TASK INSTRUCTIONS:
Retype, word for word, each line between the lines holding "Png _ => true" and "(** [l[i] = v]: in", inclusive, and leave the rest of the data alone.

++++ MATERIAL FOR THE TASK ++++

(** * MediScript Pro prescription canvas: history stack and page collection

    A shallow embedding of [static/js/prescription.js] (the class
    [PrescriptionCanvas]) together with the properties of its undo/redo
    history, its page collection and its tool table.

    Conventions of the embedding.
    - JavaScript numbers that hold indices and sizes are integers ([Z]);
      opacities, line widths and colour channels are exact rationals ([Qc]).
    - A canvas is its 2D context: the drawing attributes, the current path
      and the backing bitmap.  The bitmap is a row-major list of
      premultiplied RGBA pixels composited as the Canvas 2D specification
      prescribes (Porter-Duff [source-over] and [destination-out]), with
      exact arithmetic instead of 8-bit channels.
    - The shape of a stroked path or of a piece of text (which pixels it
      covers, and how much of each) is the browser's business: it is the
      field [rasterize] of the record [Browser] the drawing methods take.
    - [new Image(); img.onload = ...; img.src = url] starts a decode whose
      callback runs later, on the same thread.  The decodes in flight are
      the field [loading]; the event [ImageLoaded i] runs the callback of
      the [i]-th of them.  [FileReader.onload] is the event [FileRead].
    - [showNotification] replaces the one notification element of the page;
      the field [notification] is its message and type. *)

From Stdlib Require Import ZArith QArith Qcanon Lia Ascii String.
From stdpp Require Import base list numbers strings pretty gmap.

Local Open Scope Z_scope.

(** ** Pixels and compositing *)

Record Pixel := mkPixel { red : Qc; green : Qc; blue : Qc; alpha : Qc }.

Definition Bitmap := list Pixel.

(** A CSS colour without transparency, as ['white'] or ['#000000']. *)
Record Color := rgb { cred : Qc; cgreen : Qc; cblue : Qc }.

Definition white : Color := rgb 1 1 1.
Definition black : Color := rgb 0 0 0.

Definition solid (c : Color) : Pixel := mkPixel (cred c) (cgreen c) (cblue c) 1.
Definition transparent : Pixel := mkPixel 0 0 0 0.

Definition scale (k : Qc) (p : Pixel) : Pixel :=
  mkPixel (k * red p) (k * green p) (k * blue p) (k * alpha p).

Inductive CompositeOp := SourceOver | DestinationOut.

(** [composite op src dst]: one pixel of source drawn onto one pixel of
    destination, both premultiplied. *)
Definition composite (op : CompositeOp) (src dst : Pixel) : Pixel :=
  let keep := (1 - alpha src)%Qc in
  match op with
  | SourceOver =>
      mkPixel (red src + keep * red dst) (green src + keep * green dst)
              (blue src + keep * blue dst) (alpha src + keep * alpha dst)
  | DestinationOut =>
      mkPixel (keep * red dst) (keep * green dst) (keep * blue dst) (keep * alpha dst)
  end.

(** ** The 2D context *)

Inductive LineCap := CapButt | CapRound.
Inductive LineJoin := JoinMiter | JoinRound.
Inductive TextAlign := AlignStart | AlignCenter.

Record Font := mkFont { font_px : Z; font_family : string }.

Definition Point : Type := Qc * Qc.

Inductive PathSeg :=
| MoveTo (p : Point)
| LineTo (p : Point)
| Arc (centre : Point) (radius : Qc).   (* a full circle, 0 to 2 * Math.PI *)

(** What the browser is asked to rasterise. *)
Inductive Shape :=
| StrokePath (path : list PathSeg) (width : Qc) (cap : LineCap) (join : LineJoin)
| FillText (f : Font) (align : TextAlign) (text : string) (at_ : Point).

Record Context := mkContext {
  globalCompositeOperation : CompositeOp;
  globalAlpha : Qc;
  strokeStyle : Color;
  fillStyle : Color;
  lineWidth : Qc;
  lineCap : LineCap;
  lineJoin : LineJoin;
  font : Font;
  textAlign : TextAlign;
  path : list PathSeg;
  bitmap : Bitmap
}.

Definition set_globalCompositeOperation (v : CompositeOp) (c : Context) : Context :=
  mkContext v (globalAlpha c) (strokeStyle c) (fillStyle c) (lineWidth c) (lineCap c)
            (lineJoin c) (font c) (textAlign c) (path c) (bitmap c).
Definition set_globalAlpha (v : Qc) (c : Context) : Context :=
  mkContext (globalCompositeOperation c) v (strokeStyle c) (fillStyle c) (lineWidth c)
            (lineCap c) (lineJoin c) (font c) (textAlign c) (path c) (bitmap c).
Definition set_strokeStyle (v : Color) (c : Context) : Context :=
  mkContext (globalCompositeOperation c) (globalAlpha c) v (fillStyle c) (lineWidth c)
            (lineCap c) (lineJoin c) (font c) (textAlign c) (path c) (bitmap c).
Definition set_fillStyle (v : Color) (c : Context) : Context :=
  mkContext (globalCompositeOperation c) (globalAlpha c) (strokeStyle c) v (lineWidth c)
            (lineCap c) (lineJoin c) (font c) (textAlign c) (path c) (bitmap c).
Definition set_lineWidth (v : Qc) (c : Context) : Context :=
  mkContext (globalCompositeOperation c) (globalAlpha c) (strokeStyle c) (fillStyle c) v
            (lineCap c) (lineJoin c) (font c) (textAlign c) (path c) (bitmap c).
Definition set_lineCap (v : LineCap) (c : Context) : Context :=
  mkContext (globalCompositeOperation c) (globalAlpha c) (strokeStyle c) (fillStyle c)
            (lineWidth c) v (lineJoin c) (font c) (textAlign c) (path c) (bitmap c).
Definition set_lineJoin (v : LineJoin) (c : Context) : Context :=
  mkContext (globalCompositeOperation c) (globalAlpha c) (strokeStyle c) (fillStyle c)
            (lineWidth c) (lineCap c) v (font c) (textAlign c) (path c) (bitmap c).
Definition set_font (v : Font) (c : Context) : Context :=
  mkContext (globalCompositeOperation c) (globalAlpha c) (strokeStyle c) (fillStyle c)
            (lineWidth c) (lineCap c) (lineJoin c) v (textAlign c) (path c) (bitmap c).
Definition set_textAlign (v : TextAlign) (c : Context) : Context :=
  mkContext (globalCompositeOperation c) (globalAlpha c) (strokeStyle c) (fillStyle c)
            (lineWidth c) (lineCap c) (lineJoin c) (font c) v (path c) (bitmap c).
Definition set_path (v : list PathSeg) (c : Context) : Context :=
  mkContext (globalCompositeOperation c) (globalAlpha c) (strokeStyle c) (fillStyle c)
            (lineWidth c) (lineCap c) (lineJoin c) (font c) (textAlign c) v (bitmap c).
Definition set_bitmap (v : Bitmap) (c : Context) : Context :=
  mkContext (globalCompositeOperation c) (globalAlpha c) (strokeStyle c) (fillStyle c)
            (lineWidth c) (lineCap c) (lineJoin c) (font c) (textAlign c) (path c) v.

(** A canvas of [n] pixels as [document.getElementById] hands it over:
    transparent black, default attributes, empty path. *)
Definition freshContext (n : nat) : Context :=
  mkContext SourceOver 1 black black 1 CapButt JoinMiter
            (mkFont 10 "sans-serif") AlignStart [] (replicate n transparent).

(** The source of a drawing operation: a colour at the context's opacity. *)
Definition ink (c : Context) (col : Color) : Pixel := scale (globalAlpha c) (solid col).

(** Paint [src] through a coverage mask; pixels the mask does not reach
    are left alone. *)
Fixpoint paint (op : CompositeOp) (src : Pixel) (mask : list Qc) (dst : Bitmap) : Bitmap :=
  match dst, mask with
  | d :: dst', k :: mask' => composite op (scale k src) d :: paint op src mask' dst'
  | _, _ => dst
  end.

(** [ctx.fillRect(0, 0, canvas.width, canvas.height)]: every pixel, fully covered. *)
Definition fillRect (c : Context) : Context :=
  set_bitmap (map (composite (globalCompositeOperation c) (ink c (fillStyle c))) (bitmap c)) c.

(** [ctx.drawImage(img, 0, 0)] for an image as large as the canvas. *)
Fixpoint blend (op : CompositeOp) (g : Qc) (img dst : Bitmap) : Bitmap :=
  match dst, img with
  | d :: dst', p :: img' => composite op (scale g p) d :: blend op g img' dst'
  | _, _ => dst
  end.

Definition drawImage (img : Bitmap) (c : Context) : Context :=
  set_bitmap (blend (globalCompositeOperation c) (globalAlpha c) img (bitmap c)) c.

Definition beginPath (c : Context) : Context := set_path [] c.
Definition moveTo (p : Point) (c : Context) : Context := set_path (path c ++ [MoveTo p]) c.
Definition lineTo (p : Point) (c : Context) : Context := set_path (path c ++ [LineTo p]) c.
Definition arc (centre : Point) (radius : Qc) (c : Context) : Context :=
  set_path (path c ++ [Arc centre radius]) c.

(** ** Strings held by [pages] and [history] *)

(** What an array slot of this program can hold: nothing (a read past the
    end), the result of [canvas.toDataURL()], or any other string, as [''] . *)
Inductive DataURL :=
| Undefined
| Text (s : string)
| Png (b : Bitmap).

Definition toDataURL (c : Context) : DataURL := Png (bitmap c).

(** JavaScript truthiness of such a value. *)
Definition truthy (u : DataURL) : bool :=
  match u with
  | Undefined => false
  | Text s => negb (String.eqb s "")
  | Png _ => true
  end.

Definition is_empty_string (u : DataURL) : bool :=
  match u with Text s => String.eqb s "" | _ => false end.

(** ** JavaScript arrays *)

Definition array_length {A} (l : list A) : Z := Z.of_nat (length l).

(** [l[i]] *)
Definition array_get (l : list DataURL) (i : Z) : DataURL :=
  if decide (0 ≤ i) then default Undefined (l !! Z.to_nat i) else Undefined.

(** [l[i] = v]: in range it overwrites, past the end it extends the array
    (leaving holes), and a negative [i] is not an element at all. *)
Definition array_set (l : list DataURL) (i : Z) (v : DataURL) : list DataURL :=
  if decide (i < 0) then l
  else if decide (i < array_length l) then <[Z.to_nat i := v]> l
  else l ++ replicate (Z.to_nat i - length l) Undefined ++ [v].

(** [l.splice(i, 1)]; a negative [i] counts from the end. *)
Definition splice1 (l : list DataURL) (i : Z) : list DataURL :=
  let start := if decide (i < 0) then Z.max (array_length l + i) 0 else i in
  delete (Z.to_nat start) l.

(** [l.length = n], for [n] below the length. *)
Definition truncate (l : list DataURL) (n : Z) : list DataURL := take (Z.to_nat n) l.

(** [l.shift()] *)
Definition shift (l : list DataURL) : list DataURL := drop 1 l.

(** ** Notifications *)

Inductive Level := LInfo | LSuccess | LWarning | LError.

Definition Notice : Type := string * Level.

(** The error taxonomy of the design document, as the messages the code shows. *)
Definition NothingToUndo : Notice := ("Nothing to undo", LWarning).
Definition NothingToRedo : Notice := ("Nothing to redo", LWarning).
Definition CannotDeleteLastPage : Notice := ("Cannot delete the last page", LWarning).
Definition AlreadyOnFirstPage : Notice := ("Already on first page", LWarning).
Definition AlreadyOnLastPage : Notice := ("Already on last page", LWarning).
Definition ImportParseFailure : Notice := ("Error loading prescription file", LError).
Definition PersistenceWriteFailure : Notice := ("Error saving signature", LError).

(** [toUpperCase] on one character of ASCII, the alphabet of the tool
    names the page passes: the letters a to z go to A to Z, every other
    character of ASCII stays.  Characters beyond ASCII, which
    [String.prototype.toUpperCase] maps by the Unicode tables, are outside
    this embedding; nothing below is stated about the text of a
    notification for such a name. *)
Definition toUpperCase (a : ascii) : ascii :=
  let n := nat_of_ascii a in
  if ((97 <=? n)%nat && (n <=? 122)%nat)%bool then ascii_of_nat (n - 32) else a.

(** [s.charAt(0).toUpperCase() + s.slice(1)] *)
Definition capitalize (s : string) : string :=
  match s with
  | EmptyString => EmptyString
  | String a rest => String (toUpperCase a) rest
  end.

(** ** The object *)

Inductive Target := Main | Signature.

++++

EXPECTED ANSWER:
  | Png _ => true
  end.

Definition is_empty_string (u : DataURL) : bool :=
  match u with Text s => String.eqb s "" | _ => false end.

(** ** JavaScript arrays *)

Definition array_length {A} (l : list A) : Z := Z.of_nat (length l).

(** [l[i]] *)
Definition array_get (l : list DataURL) (i : Z) : DataURL :=
  if decide (0 ≤ i) then default Undefined (l !! Z.to_nat i) else Undefined.

(** [l[i] = v]: in range it overwrites, past the end it extends the array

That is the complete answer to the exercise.